Every workout will begin with a light warmup. A chance to establish your goals for the day, and talk with your trainer about your questions, progress, and what you hope to get most out of the session.
The warmup places a priority on breathing technique. If you’re not in control of your breath, you’re not in control of your body. We’ll stretch, and slowly warmup your heart rate. This gives your trainer a chance to help you walk through some of the motions you’ll be doing during your workout. You’ll practice them in “slow-motion” without any weights to ensure proper range of motion and that you’re breathing correctly throughout the movement. In other words, you’ll be confident you’re safe and ready to slowly increase the intensity of the work.
The main workout consists of two areas of emphasis, core and strength & resistance training.
Because we also want to keep your heart rate elevated within certain zones, the workout functions best as a circuit.
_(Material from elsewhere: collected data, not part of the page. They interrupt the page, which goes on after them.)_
(** The radial grid broadcast to the shape [(Nphi, Ntheta, Nr)] of a
    field on the ball, flattened with the radius varying fastest. *)
Definition broadcast_r (inp : Inputs) : list Q :=
  concat (replicate (S2_size inp) (r inp)).

(** Lines 65-70: the fields, by the name of the Python variable. *)
Definition new_fields (inp : Inputs) : gmap string Field :=
  <["r_vec" := Field_new 3 (length (r inp))]>
  (<["tau_T" := Field_new 1 (S2_size inp)]>
  (<["tau_u" := Field_new 3 (S2_size inp)]>
  (<["T" := Field_new 1 (ball_size inp)]>
  (<["p" := Field_new 1 (ball_size inp)]>
  (<["u" := Field_new 3 (ball_size inp)]> ∅))))).

(** Line 71: [r_vec['g'][2] = r]. *)
Definition set_r_vec (inp : Inputs) (fs : gmap string Field) : option (gmap string Field) :=
  f ← fs !! "r_vec";
  f' ← set_grid_component 2 (r inp) f;
  Some (<["r_vec" := f']> fs).

(** Lines 111-114: [T['g'] = 1-r**2], then
    [T['g'] += 0.5*rand.rand(...)] over the shape of [T['g']], with the generator seeded by
    [42 + rank]. *)
Definition seed (inp : Inputs) : Z := (42 + rank inp)%Z.

Definition conductive (x : Q) : Q := 1 - x ^ 2.

Definition perturbation (inp : Inputs) : list Q :=
  Qmult 0.5 <$> rand (seed inp) (ball_size inp).

Definition init_T (inp : Inputs) (fs : gmap string Field) : option (gmap string Field) :=
  f ← fs !! "T";
  f' ← iadd_grid_scalar (perturbation inp) (set_grid [conductive <$> broadcast_r inp] f);
  Some (<["T" := f']> fs).
Inductive loop_exit : Type :=
| Break (all_jobs : list json)           (* one of the two [break]s *)
| Crash.                                 (* an exception left the loop *)

(** The [while True] loop, lines 50-77.  [None] is the loop still running
    when the fuel is spent. *)
Fixpoint fetch_pages (fuel : nat) (api : nat -> response) (page : nat)
         (all_jobs : list json) (tr : list event)
  : option (loop_exit * list event) :=
  match fuel with
  | O => None
  | S fuel' =>
      match api page with
      | RequestException => Some (Break all_jobs, tr ++ [Get page; LogRequestError])
      | BadBody => Some (Crash, tr ++ [Get page])
      | Body (JDict data) =>
          let jobs := dict_get data "results" (JList []) in
          if negb (truthy jobs)
          then Some (Break all_jobs, tr ++ [Get page; LogNoMoreJobs])
          else match iter_items jobs with
               | Some items =>
                   fetch_pages fuel' api (S page) (all_jobs ++ items)
                     (tr ++ [Get page; LogPageLoaded page (length items); Sleep 1])
               | None => Some (Crash, tr ++ [Get page])
               end
      | Body _ => Some (Crash, tr ++ [Get page])
      end
  end.

Record fetch_result : Type := mkResult {
  returned : option string;                    (* the filename, or None *)
  written : option (string * list json);       (* the artifact and its content *)
  events : list event
}.

Definition falsy_str (v : option string) : bool :=
  match v with
  | None => true
  | Some s => String.eqb s ""
  end.

Definition fetch_jobs (fuel : nat) (env : fetch_env) : option fetch_result :=
  if falsy_str (app_id env) || falsy_str (app_key env)
  then Some (mkResult None None [LogException])
  else
    match fetch_pages fuel (api env) 1 [] [] with
    | None => None
    | Some (Crash, tr) => Some (mkResult None None (tr ++ [LogException]))
    | Some (Break all_jobs, tr) =>
        let filename := ("all_jobs_" ++ current_date env ++ ".json")%string in
        if can_write env
        then Some (mkResult (Some filename) (Some (filename, all_jobs))
                            (tr ++ [PrintTotal (length all_jobs)]))
        else Some (mkResult None None
                            (tr ++ [PrintTotal (length all_jobs); LogWriteError]))
    end.

(** The pages requested, in order. *)
Definition requests (tr : list event) : list nat :=
  flat_map (fun e => match e with Get p => [p] | _ => [] end) tr.


(** ** Notions the statements use *)

(** The tokens of a title: steps 1 and 2 of the classifier. *)
Definition title_tokens (title : string) : list string :=
  PyStr.split_ws (PyStr.lower (clean_title title)).

(** A token names a vocabulary member when it is its lower-cased form. *)
Definition names_tech (word tech : string) : Prop :=
  In tech KNOWN_TECHS /\ word = PyStr.lower tech.

Definition no_tech (word : string) : Prop :=
  forall tech, ~ names_tech word tech.

Fixpoint map_chars (f : ascii -> ascii) (s : string) : string :=
  match s with
  | EmptyString => EmptyString
  | String c s' => String (f c) (map_chars f s')
  end.

(** A slash, a hyphen or a comma becomes one space. *)
Definition noise_to_space (c : ascii) : ascii :=
  if PyStr.mem_char c "/-," then " "%char else c.

(** The identity of a Job row and of a JobLocation row. *)
Definition job_key (j : Job) : nat * string := (job_pk j, job_id j).

Definition jl_key (jl : JobLocation) : nat * nat * option string :=
  (jl_job jl, jl_location jl, jl_district jl).

(** The primary keys SQLite keeps unique. *)
Definition wf (db : DB) : Prop :=
  NoDup (map job_pk (jobs db)) /\ NoDup (map jl_pk (job_locations db)).

(** At most one JobLocation per (job, location, district). *)
Definition distinct_job_locations (db : DB) : Prop :=
  NoDup (map jl_key (job_locations db)).

(** [db'] holds the rows of [db], in place and with their identity, and
    new rows behind them. *)
Definition ext (db db' : DB) : Prop :=
  (exists x, techs db' = techs db ++ x)
  /\ (exists x, locations db' = locations db ++ x)
  /\ (exists x, map job_key (jobs db') = map job_key (jobs db) ++ x)
  /\ (exists x, map jl_key (job_locations db') = map jl_key (job_locations db) ++ x).

Section Notions.

Variable text_of : json -> string.
Variable float_of : json -> option Z.

Definition rec_id (job_data : list (string * json)) : json :=
  dict_get job_data "id" JNull.

Definition rec_company (job_data : list (string * json)) : json :=
  dict_get job_data "company" (JDict []).

Definition rec_tech_name (job_data : list (string * json)) : string :=
  let t := extract_tech_value (dict_get job_data "title" (JStr "")) in
  if String.eqb t "" then "Other" else t.

Definition rec_args (job_data : list (string * json)) (company : json)
           (tech : Tech) : job_args :=
  mkArgs (dict_get job_data "title" (JStr ""))
         (dict_get job_data "description" (JStr ""))
         (eq_str (dict_get job_data "salary_is_predicted" JNull) "1")
         (dict_get job_data "redirect_url" (JStr ""))
         company tech.

Definition rec_display_name (job_data : list (string * json)) : option json :=
  match dict_get job_data "location" (JDict []) with
  | JDict loc => Some (dict_get loc "display_name" JNull)
  | _ => None
  end.

(** The Job of the record can be written: the company is a mapping and
    no NOT NULL column would get a null. *)
Definition storable (job_data : list (string * json)) : bool :=
  match rec_company job_data with
  | JDict c =>
      negb (is_none (rec_id job_data))
      && negb (is_none (dict_get job_data "title" (JStr "")))
      && negb (is_none (dict_get job_data "description" (JStr "")))
      && negb (is_none (dict_get job_data "redirect_url" (JStr "")))
      && negb (is_none (dict_get c "display_name" (JStr "")))
  | _ => false
  end.

(** The coordinates of the record can be bound to the float columns. *)
Definition coords_ok (job_data : list (string * json)) : bool :=
  match float_value float_of (dict_get job_data "latitude" JNull),
        float_value float_of (dict_get job_data "longitude" JNull) with
  | Ret _, Ret _ => true
  | _, _ => false
  end.

(** The record has a location to store: a [str] that is neither empty
    nor "Deutschland". *)
Definition rec_location (job_data : list (string * json)) : option string :=
  match rec_display_name job_data with
  | Some (JStr s) =>
      if negb (String.eqb s "") && negb (String.eqb s "Deutschland")
      then Some s else None
  | _ => None
  end.

(** Nothing is left to create for the location of the record. *)
Definition location_sat (job : Job) (job_data : list (string * json))
           (db : DB) : Prop :=
  match rec_location job_data with
  | Some s =>
      exists city,
        find (fun l => String.eqb (loc_display_name l) (snd (split_location s)))
             (locations db) = Some city
        /\ (coords_ok job_data = false
            \/ exists jl,
                JobLocation_first job city (fst (split_location s)) db = Some jl)
  | None => True
  end.

(** Nothing is left to create for the record. *)
Definition sat (db : DB) (job_data : list (string * json)) : Prop :=
  (forall c, rec_company job_data = JDict c ->
             exists t, find (fun t => String.eqb (tech_name t) (rec_tech_name job_data))
                            (techs db) = Some t)
  /\ (storable job_data = false
      \/ exists j, Job_get text_of (rec_id job_data) db = Some j
                   /\ location_sat j job_data db).

(** The store after the loop of the importer. *)
Definition loop_db (job_date : option date) (jobs_data : list json) (db : DB)
  : DB :=
  fst (fst (import_loop text_of float_of job_date jobs_data db [])).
This means completing two or more exercises one right after the other, often with very little break in between.
For example, your trainer might have you perform a weighted squat for 10 repetitions, followed immediately by a 30-second plank or similar core moves. Preforming these two different kinds of exercise immediately together exhausts two different kinds of fat cells within your body. One with energy stored for strength and bursts of high intensity, and another stored for endurance and sustained resistance. Forcing the body to produce both kinds of energy compels it to become more efficient, making you more fit and strong and successful!
One method that helps clients gauge their effort is the “1-10 scale of intensity.” A warmup and light breathing/stretching might be a “2” or a “3” on that scale, where it is still very easy to have a conversation and take deep, full breaths. Whereas a “7” or “8” on that scale means you’re only able to say two or three words before needing to stop and take a deep breath.
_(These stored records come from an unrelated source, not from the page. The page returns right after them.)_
(** * h1-shader-packager: the archive codec and its block cipher

    A shallow embedding of [include/h1sp/crypt.hpp], [src/crypt.cpp],
    [include/h1sp/archive.hpp] and [src/archive.cpp], and the properties of
    the archive format that the specification states about them.

    Conventions of the embedding.
    - A heap array of [std::byte] is a [list byte]; a pointer into it is the
      offset ([nat]) from its first element, and a [std::span] is the pair of
      such an offset and a size.  Code that writes through a pointer takes the
      array and returns the updated array.
    - [std::uint32_t] is a [Z] in [0, 2^32) with the wrap-around written out.
    - [std::size_t] is 64 bits wide (LP64 and LLP64 targets).  The size of
      an object in memory is a [nat]; where the code computes in
      [std::size_t] with a value read from the archive, the wrap-around is
      written out.
    - Loops whose trip count is not a literal run on fuel; the lemmas about
      them show that the fuel they are given suffices.
    - The file system is what a call observes of it: the bytes a name holds
      (or [None] when it cannot be opened) and whether a name can be opened
      for writing. *)

From Stdlib Require Import ZArith List Lia Bool Arith.
From Stdlib Require Import Strings.Byte.
From Stdlib Require Strings.String.
Import ListNotations.

Local Open Scope Z_scope.

(* ------------------------------------------------------------------ *)
(** ** Bytes and memory *)

Module Mem.

Definition Z_of_byte (b : byte) : Z := Z.of_N (Byte.to_N b).

Definition byte_of_Z (z : Z) : byte :=
  match Byte.of_N (Z.to_N (z mod 256)) with
  | Some b => b
  | None => x00
  end.

(** [n] bytes starting at offset [p]. *)
Definition load (mem : list byte) (p n : nat) : list byte :=
  firstn n (skipn p mem).

(** Overwrite [length bs] bytes starting at offset [p]. *)
Definition store (mem : list byte) (p : nat) (bs : list byte) : list byte :=
  firstn p mem ++ bs ++ skipn (p + length bs) mem.

(** [std::span<std::byte>]: a pointer (offset into the owning array) and a
    size.  The default-constructed span is [{0, 0}]. *)
Record span : Type := mk_span { sp_data : nat; sp_size : nat }.

Definition span_empty : span := mk_span 0 0.
Definition span_first (s : span) (n : nat) : span := mk_span (sp_data s) n.
Definition span_last (s : span) (n : nat) : span :=
  mk_span (sp_data s + (sp_size s - n)) n.
Definition span_subspan (s : span) (off n : nat) : span :=
  mk_span (sp_data s + off) n.
Definition span_bytes (mem : list byte) (s : span) : list byte :=
  load mem (sp_data s) (sp_size s).
Definition span_in (s : span) (mem : list byte) : Prop :=
  (sp_data s + sp_size s <= length mem)%nat.

End Mem.
Import Mem.

(* ------------------------------------------------------------------ *)
(** ** io.hpp *)

Module IO.

Inductive endian : Type := little | big.

Fixpoint le_combine (bs : list byte) : Z :=
  match bs with
  | [] => 0
  | b :: bs' => Z_of_byte b + 256 * le_combine bs'
  end.

Fixpoint le_split (n : nat) (v : Z) : list byte :=
  match n with
  | O => []
  | S n' => byte_of_Z v :: le_split n' (v / 256)
  end.

(** Modelled from the spec: [h1sp/io.hpp] is not among the sources; the
    spec fixes the wire format it implements: a 32-bit word is four bytes,
    least significant first for the little-endian order that the archive
    and the cipher use (most significant first for the other order).
    [deserialize<std::uint32_t>(p, e)] reads the word at [p]. *)
Definition deserialize (e : endian) (mem : list byte) (p : nat) : Z :=
  match e with
  | little => le_combine (load mem p 4)
  | big => le_combine (rev (load mem p 4))
  end.

(** Modelled from the spec: [h1sp/io.hpp] is not among the sources.
    [serialize(v, p, e)] writes the four bytes of the 32-bit word [v] at
    [p] and returns the pointer past them. *)
Definition serialize (e : endian) (v : Z) (mem : list byte) (p : nat)
  : list byte * nat :=
  match e with
  | little => (store mem p (le_split 4 v), (p + 4)%nat)
  | big => (store mem p (rev (le_split 4 v)), (p + 4)%nat)
  end.

End IO.
Import IO.

(* ------------------------------------------------------------------ *)
(** ** crypt.hpp / crypt.cpp *)

Module Crypt.

(** Arithmetic of [std::uint32_t]. *)
Definition u32 (z : Z) : Z := z mod 2 ^ 32.

(** [struct tea]. *)
Record tea : Type := mk_tea { tea_endian : endian; tea_key : list Z }.

Definition tea_chunk_size : nat := 2 * 4.

Definition key_word (t : tea) (i : nat) : Z := u32 (nth i (tea_key t) 0).

Definition delta : Z := 0x9E3779B9.

(** The body of the loop of [tea::encrypt_chunk], on [(sum, v0, v1)]. *)
Definition encrypt_round (t : tea) (st : Z * Z * Z) : Z * Z * Z :=
  let '(sum, v0, v1) := st in
  let k0 := key_word t 0 in
  let k1 := key_word t 1 in
  let k2 := key_word t 2 in
  let k3 := key_word t 3 in
  let sum := u32 (sum + delta) in
  let v0 := u32 (v0 + Z.lxor (Z.lxor (u32 (u32 (Z.shiftl v1 4) + k0))
                                      (u32 (v1 + sum)))
                             (u32 (Z.shiftr v1 5 + k1))) in
  let v1 := u32 (v1 + Z.lxor (Z.lxor (u32 (u32 (Z.shiftl v0 4) + k2))
                                      (u32 (v0 + sum)))
                             (u32 (Z.shiftr v0 5 + k3))) in
  (sum, v0, v1).

(** The body of the loop of [tea::decrypt_chunk]. *)
Definition decrypt_round (t : tea) (st : Z * Z * Z) : Z * Z * Z :=
  let '(sum, v0, v1) := st in
  let k0 := key_word t 0 in
  let k1 := key_word t 1 in
  let k2 := key_word t 2 in
  let k3 := key_word t 3 in
  let v1 := u32 (v1 - Z.lxor (Z.lxor (u32 (u32 (Z.shiftl v0 4) + k2))
                                      (u32 (v0 + sum)))
                             (u32 (Z.shiftr v0 5 + k3))) in
  let v0 := u32 (v0 - Z.lxor (Z.lxor (u32 (u32 (Z.shiftl v1 4) + k0))
                                      (u32 (v1 + sum)))
                             (u32 (Z.shiftr v1 5 + k1))) in
  let sum := u32 (sum - delta) in
  (sum, v0, v1).

(** [tea::encrypt_chunk(chunk)]: the eight bytes at [chunk] in place. *)
Definition tea_encrypt_chunk (t : tea) (mem : list byte) (chunk : nat)
  : list byte :=
  let v0 := deserialize (tea_endian t) mem chunk in
  let v1 := deserialize (tea_endian t) mem (chunk + 4) in
  let '(_, v0, v1) := Nat.iter 32 (encrypt_round t) (0, v0, v1) in
  let '(mem, _) := serialize (tea_endian t) v0 mem chunk in
  let '(mem, _) := serialize (tea_endian t) v1 mem (chunk + 4) in
  mem.

(** [tea::decrypt_chunk(chunk)]. *)
Definition tea_decrypt_chunk (t : tea) (mem : list byte) (chunk : nat)
  : list byte :=
  let v0 := deserialize (tea_endian t) mem chunk in
  let v1 := deserialize (tea_endian t) mem (chunk + 4) in
  let '(_, v0, v1) := Nat.iter 32 (decrypt_round t) (0xC6EF3720, v0, v1) in
  let '(mem, _) := serialize (tea_endian t) v0 mem chunk in
  let '(mem, _) := serialize (tea_endian t) v1 mem (chunk + 4) in
  mem.

(** [h1_tea]. *)
Definition h1_tea : tea :=
  mk_tea little [0x3FFFFFDD; 0x7FC3; 0xE5; 0x3FFFEF].

(** The concepts [InPlaceEncryptionScheme] and [InPlaceDecryptionScheme]. *)
Class InPlaceEncryptionScheme (Scheme : Type) : Type := {
  enc_chunk_size : Scheme -> nat;
  encrypt_chunk : Scheme -> list byte -> nat -> list byte
}.

Class InPlaceDecryptionScheme (Scheme : Type) : Type := {
  dec_chunk_size : Scheme -> nat;
  decrypt_chunk : Scheme -> list byte -> nat -> list byte
}.

#[export] Instance tea_encryption : InPlaceEncryptionScheme tea :=
  {| enc_chunk_size := fun _ => tea_chunk_size;
     encrypt_chunk := tea_encrypt_chunk |}.

#[export] Instance tea_decryption : InPlaceDecryptionScheme tea :=
  {| dec_chunk_size := fun _ => tea_chunk_size;
     decrypt_chunk := tea_decrypt_chunk |}.

(** The [for] loop of [encrypt_buffer] and of [decrypt_buffer]:
    [for (chunk = ..; chunk != end; chunk += chunk_size) f(chunk)]. *)
Fixpoint chunk_loop (fuel : nat) (f : list byte -> nat -> list byte)
    (chunk_size chunk end_ : nat) (mem : list byte) : list byte :=
  if Nat.eqb chunk end_ then mem
  else match fuel with
       | O => mem
       | S fuel' =>
           chunk_loop fuel' f chunk_size (chunk + chunk_size)%nat end_
             (f mem chunk)
       end.

(** [encrypt_buffer(scheme, buf)]. *)
Definition encrypt_buffer {Scheme} `{InPlaceEncryptionScheme Scheme}
    (scheme : Scheme) (mem : list byte) (buf : span) : list byte :=
  let len := sp_size buf in
  let chunk_size := enc_chunk_size scheme in
  if (len <? chunk_size)%nat then mem
  else
    let mem :=
      chunk_loop len (encrypt_chunk scheme) chunk_size
        (sp_data buf) (sp_data buf + len - len mod chunk_size)%nat mem in
    if negb (Nat.eqb (len mod chunk_size) 0)
    then encrypt_chunk scheme mem (sp_data buf + len - chunk_size)%nat
    else mem.

(** [decrypt_buffer(scheme, buf)]. *)
Definition decrypt_buffer {Scheme} `{InPlaceDecryptionScheme Scheme}
    (scheme : Scheme) (mem : list byte) (buf : span) : list byte :=
  let len := sp_size buf in
  let chunk_size := dec_chunk_size scheme in
  if (len <? chunk_size)%nat || (len <=? 0)%nat then mem
  else
    let mem :=
      if negb (Nat.eqb (len mod chunk_size) 0)
      then decrypt_chunk scheme mem (sp_data buf + len - chunk_size)%nat
      else mem in
    let buf := span_first buf (sp_size buf - len mod chunk_size) in
    chunk_loop len (decrypt_chunk scheme) chunk_size
      (sp_data buf) (sp_data buf + sp_size buf)%nat mem.

End Crypt.
Import Crypt.

(* ------------------------------------------------------------------ *)
(** ** The digest: [compute_md5_digest] *)

Module Digest.

Definition MD5_DIGEST_LENGTH : nat := 16.

(** The sixteen digits that [printf]'s [x] conversion uses. *)
Definition hex_digits : list byte :=
  [x30; x31; x32; x33; x34; x35; x36; x37; x38; x39;
   x61; x62; x63; x64; x65; x66].

(** [std::snprintf(strbuf, 3, "%02hhx", d)]: the two characters written. *)
Definition snprintf_02hhx (d : byte) : list byte :=
  [nth (Z.to_nat (Z_of_byte d / 16)) hex_digits x30;
   nth (Z.to_nat (Z_of_byte d mod 16)) hex_digits x30].

(** [compute_md5_digest(buf)], over OpenSSL's [MD5], which fills the
    [MD5_DIGEST_LENGTH] bytes of [digest]. *)
Definition compute_md5_digest (MD5 : list byte -> list byte)
    (buf : list byte) : list byte :=
  let digest := MD5 buf in
  fold_left (fun result d => result ++ snprintf_02hhx d) digest [].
Your trainer will work with you to identify this scale for your own ability level and how to manage your efforts for the best possible results.
Remember also that your trainer is creating a series of exercises specifically for you and your goals, based on the initial fitness assessment and your on-going progress. Nothing is necessarily preordained. You’ll see the best results when you’re learning to improvise and evolve with your workouts. Co-authoring those efforts with your trainer is at the heart of the concierge approach Indy at Home Fitness brings to its clients.